Saved data entries
(** Resolving what [normalize] returns for an absolute path is resolving
    the path. *)
Lemma resolve_normalize_abs p :
  isAbsolute p = true → resolve (normalize p) = resolve p.
Proof.
  intros Habs. destruct p as [|c p]; [done|].
  unfold normalize. rewrite Habs. cbn [negb].
  fold (resolve (String c p)).
  pose proof (resolve_clean (String c p)) as Hc.
  pose proof (resolve_slash_free (String c p)) as Hs.
  destruct (resolve (String c p)) as [|s segs] eqn:E; [done|].
  pose proof (concat_nonempty (s :: segs) ltac:(done) Hc) as Hne.
  destruct (String.concat "/" (s :: segs)) as [|b body] eqn:Eb; [done|].
  rewrite <- Eb.
  destruct (endsWithSep (String c p)).
  - unfold resolve, normalize_segs.
    replace (String.concat "/" (s :: segs) +:+ "/")
      with (String.concat "/" (s :: segs) +:+ "/" +:+ EmptyString) by done.
    change (split ("/" +:+ String.concat "/" (s :: segs) +:+ "/" +:+ EmptyString))
      with (EmptyString :: split (String.concat "/" (s :: segs) +:+ "/" +:+ EmptyString)).
    rewrite split_app_sep, split_concat by done.
    change (normalize_stack false [] (EmptyString :: (s :: segs) ++ split EmptyString))
      with (normalize_stack false [] ((s :: segs) ++ [EmptyString])).
    rewrite normalize_stack_app.
    rewrite (normalize_stack_proper false [] (s :: segs)) by done.
    rewrite app_nil_r.
    change (normalize_stack false (rev (s :: segs)) [EmptyString]) with (rev (s :: segs)).
    by rewrite rev_involutive.
  - rewrite append_nil_r. by apply resolve_render_abs.
Qed.

Lemma isAbsolute_append a b : isAbsolute a = true → isAbsolute (a +:+ b) = true.
Proof. by destruct a. Qed.

(** What a path joined to an absolute root resolves to: the loop of
    [normalizeString] run on the segments of the path, starting from the
    segments of the root. *)
Lemma resolve_join root p :
  isAbsolute root = true →
  resolve (join root p) = rev (normalize_stack false (rev (resolve root)) (split p)).
Proof.
  intros Habs. destruct root as [|c root]; [done|].
  unfold join. destruct p as [|d p].
  - rewrite resolve_normalize_abs by done. simpl. by rewrite rev_involutive.
  - rewrite resolve_normalize_abs by (by apply isAbsolute_append).
    unfold resolve at 1. unfold normalize_segs.
    rewrite split_app_sep, normalize_stack_app.
    unfold resolve, normalize_segs. by rewrite rev_involutive.
Qed.

(** A path without [..] joined to an absolute root resolves to the root's
    segments followed by the path's own. *)
Lemma resolve_join_dotdot_free root p :
  isAbsolute root = true → dotdot_free p →
  resolve (join root p)
  = resolve root ++ filter (fun s => proper s = true) (split p).
Proof.
  intros Habs Hp. rewrite resolve_join by done.
  rewrite normalize_stack_dotdot_free by done.
  by rewrite rev_app_distr, !rev_involutive.
Qed.

Lemma resolve_dirname p : resolve (dirname p) = removelast (resolve p).
Proof.
  unfold dirname. apply resolve_render_abs.
  - pose proof (resolve_clean p) as H. revert H. generalize (resolve p).
    induction l as [|a [|b l] IH]; intros H; simpl; [done|done|].
    inversion H; subst. constructor; [done|]. by apply IH.
  - pose proof (resolve_slash_free p) as H. revert H. generalize (resolve p).
    induction l as [|a [|b l] IH]; intros H; simpl; [done|done|].
    inversion H; subst. constructor; [done|]. by apply IH.
Qed.

Lemma inside_join root p :
  isAbsolute root = true → dotdot_free p → inside root (join root p).
Proof.
  intros Habs Hp. unfold inside. rewrite resolve_join_dotdot_free by done.
  by apply prefix_app_r.
Qed.

(** *** Rendering a list of names as a relative path *)

Lemma valid_proper s : valid s → proper s = true.
Proof.
  unfold valid, Fs.valid_name, proper. rewrite !andb_true_iff. tauto.
Qed.

Lemma valid_slash_free s : valid s → slash_free s.
Proof.
  unfold valid, Fs.valid_name, slash_free. rewrite !andb_true_iff.
  intros (_ & Hs). rewrite forallb_forall in Hs. apply Forall_forall.
  intros c Hc Heq. apply list_elem_of_In, Hs in Hc. subst c.
  by rewrite Ascii.eqb_refl in Hc.
Qed.

Lemma Forall_valid_proper l : Forall valid l → Forall (fun s => proper s = true) l.
Proof. intros Hl. eapply Forall_impl; [exact Hl | apply valid_proper]. Qed.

What the exercise asks -> A complete, exact copy of the entries is required.

Result ->
(** Resolving what [normalize] returns for an absolute path is resolving
    the path. *)
Lemma resolve_normalize_abs p :
  isAbsolute p = true → resolve (normalize p) = resolve p.
Proof.
  intros Habs. destruct p as [|c p]; [done|].
  unfold normalize. rewrite Habs. cbn [negb].
  fold (resolve (String c p)).
  pose proof (resolve_clean (String c p)) as Hc.
  pose proof (resolve_slash_free (String c p)) as Hs.
  destruct (resolve (String c p)) as [|s segs] eqn:E; [done|].
  pose proof (concat_nonempty (s :: segs) ltac:(done) Hc) as Hne.
  destruct (String.concat "/" (s :: segs)) as [|b body] eqn:Eb; [done|].
  rewrite <- Eb.
  destruct (endsWithSep (String c p)).
  - unfold resolve, normalize_segs.
    replace (String.concat "/" (s :: segs) +:+ "/")
      with (String.concat "/" (s :: segs) +:+ "/" +:+ EmptyString) by done.
    change (split ("/" +:+ String.concat "/" (s :: segs) +:+ "/" +:+ EmptyString))
      with (EmptyString :: split (String.concat "/" (s :: segs) +:+ "/" +:+ EmptyString)).
    rewrite split_app_sep, split_concat by done.
    change (normalize_stack false [] (EmptyString :: (s :: segs) ++ split EmptyString))
      with (normalize_stack false [] ((s :: segs) ++ [EmptyString])).
    rewrite normalize_stack_app.
    rewrite (normalize_stack_proper false [] (s :: segs)) by done.
    rewrite app_nil_r.
    change (normalize_stack false (rev (s :: segs)) [EmptyString]) with (rev (s :: segs)).
    by rewrite rev_involutive.
  - rewrite append_nil_r. by apply resolve_render_abs.
Qed.

Lemma isAbsolute_append a b : isAbsolute a = true → isAbsolute (a +:+ b) = true.
Proof. by destruct a. Qed.

(** What a path joined to an absolute root resolves to: the loop of
    [normalizeString] run on the segments of the path, starting from the
    segments of the root. *)
Lemma resolve_join root p :
  isAbsolute root = true →
  resolve (join root p) = rev (normalize_stack false (rev (resolve root)) (split p)).
Proof.
  intros Habs. destruct root as [|c root]; [done|].
  unfold join. destruct p as [|d p].
  - rewrite resolve_normalize_abs by done. simpl. by rewrite rev_involutive.
  - rewrite resolve_normalize_abs by (by apply isAbsolute_append).
    unfold resolve at 1. unfold normalize_segs.
    rewrite split_app_sep, normalize_stack_app.
    unfold resolve, normalize_segs. by rewrite rev_involutive.
Qed.

(** A path without [..] joined to an absolute root resolves to the root's
    segments followed by the path's own. *)
Lemma resolve_join_dotdot_free root p :
  isAbsolute root = true → dotdot_free p →
  resolve (join root p)
  = resolve root ++ filter (fun s => proper s = true) (split p).
Proof.
  intros Habs Hp. rewrite resolve_join by done.
  rewrite normalize_stack_dotdot_free by done.
  by rewrite rev_app_distr, !rev_involutive.
Qed.

Lemma resolve_dirname p : resolve (dirname p) = removelast (resolve p).
Proof.
  unfold dirname. apply resolve_render_abs.
  - pose proof (resolve_clean p) as H. revert H. generalize (resolve p).
    induction l as [|a [|b l] IH]; intros H; simpl; [done|done|].
    inversion H; subst. constructor; [done|]. by apply IH.
  - pose proof (resolve_slash_free p) as H. revert H. generalize (resolve p).
    induction l as [|a [|b l] IH]; intros H; simpl; [done|done|].
    inversion H; subst. constructor; [done|]. by apply IH.
Qed.

Lemma inside_join root p :
  isAbsolute root = true → dotdot_free p → inside root (join root p).
Proof.
  intros Habs Hp. unfold inside. rewrite resolve_join_dotdot_free by done.
  by apply prefix_app_r.
Qed.

(** *** Rendering a list of names as a relative path *)

Lemma valid_proper s : valid s → proper s = true.
Proof.
  unfold valid, Fs.valid_name, proper. rewrite !andb_true_iff. tauto.
Qed.

Lemma valid_slash_free s : valid s → slash_free s.
Proof.
  unfold valid, Fs.valid_name, slash_free. rewrite !andb_true_iff.
  intros (_ & Hs). rewrite forallb_forall in Hs. apply Forall_forall.
  intros c Hc Heq. apply list_elem_of_In, Hs in Hc. subst c.
  by rewrite Ascii.eqb_refl in Hc.
Qed.

Lemma Forall_valid_proper l : Forall valid l → Forall (fun s => proper s = true) l.
Proof. intros Hl. eapply Forall_impl; [exact Hl | apply valid_proper]. Qed.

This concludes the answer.